Task statement: Give again, word for word, each line below starting at the one that contains "get_encoded_seq_len := fun" and ending at the one that contains "(** Modelled from".

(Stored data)
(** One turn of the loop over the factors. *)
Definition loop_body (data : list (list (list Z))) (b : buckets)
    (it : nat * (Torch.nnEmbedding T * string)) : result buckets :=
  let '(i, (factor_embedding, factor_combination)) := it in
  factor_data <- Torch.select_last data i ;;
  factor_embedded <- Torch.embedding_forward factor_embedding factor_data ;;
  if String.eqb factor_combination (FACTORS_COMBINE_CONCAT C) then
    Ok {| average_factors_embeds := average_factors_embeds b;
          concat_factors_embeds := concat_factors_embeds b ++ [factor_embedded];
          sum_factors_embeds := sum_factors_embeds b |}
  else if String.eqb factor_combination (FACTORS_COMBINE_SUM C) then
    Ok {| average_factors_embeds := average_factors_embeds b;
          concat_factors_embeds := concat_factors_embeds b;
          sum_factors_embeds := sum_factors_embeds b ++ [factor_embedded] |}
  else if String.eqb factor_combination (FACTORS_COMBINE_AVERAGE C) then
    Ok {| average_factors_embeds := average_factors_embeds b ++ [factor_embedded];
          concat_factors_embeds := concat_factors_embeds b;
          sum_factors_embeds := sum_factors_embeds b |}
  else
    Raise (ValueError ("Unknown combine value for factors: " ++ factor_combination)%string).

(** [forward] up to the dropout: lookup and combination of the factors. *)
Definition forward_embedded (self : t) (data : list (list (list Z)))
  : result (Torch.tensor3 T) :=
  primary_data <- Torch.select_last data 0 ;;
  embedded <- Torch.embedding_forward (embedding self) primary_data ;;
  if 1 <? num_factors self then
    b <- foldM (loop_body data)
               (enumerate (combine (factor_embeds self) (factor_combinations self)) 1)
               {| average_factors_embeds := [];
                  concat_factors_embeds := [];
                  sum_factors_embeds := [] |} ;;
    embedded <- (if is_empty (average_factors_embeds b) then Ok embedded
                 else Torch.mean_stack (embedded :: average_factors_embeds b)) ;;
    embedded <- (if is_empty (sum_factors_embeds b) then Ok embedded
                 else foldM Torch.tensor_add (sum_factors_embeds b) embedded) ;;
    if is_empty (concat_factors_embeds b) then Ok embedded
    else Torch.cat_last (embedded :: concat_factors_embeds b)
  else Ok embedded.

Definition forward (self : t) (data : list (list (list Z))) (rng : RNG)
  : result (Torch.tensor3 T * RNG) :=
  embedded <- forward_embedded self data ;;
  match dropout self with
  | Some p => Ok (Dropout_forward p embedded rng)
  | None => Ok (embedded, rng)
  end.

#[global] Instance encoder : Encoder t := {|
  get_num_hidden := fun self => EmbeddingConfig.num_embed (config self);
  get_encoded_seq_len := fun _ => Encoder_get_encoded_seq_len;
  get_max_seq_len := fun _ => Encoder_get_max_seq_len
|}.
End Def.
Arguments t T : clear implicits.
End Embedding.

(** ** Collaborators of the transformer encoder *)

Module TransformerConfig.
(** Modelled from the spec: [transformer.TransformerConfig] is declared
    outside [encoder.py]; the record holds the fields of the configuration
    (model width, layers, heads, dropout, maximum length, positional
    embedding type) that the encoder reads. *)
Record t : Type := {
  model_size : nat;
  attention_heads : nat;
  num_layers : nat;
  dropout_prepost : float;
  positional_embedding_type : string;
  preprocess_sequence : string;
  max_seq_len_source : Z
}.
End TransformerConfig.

Expected output:
  get_encoded_seq_len := fun _ => Encoder_get_encoded_seq_len;
  get_max_seq_len := fun _ => Encoder_get_max_seq_len
|}.
End Def.
Arguments t T : clear implicits.
End Embedding.

(** ** Collaborators of the transformer encoder *)

Module TransformerConfig.
(** Modelled from the spec: [transformer.TransformerConfig] is declared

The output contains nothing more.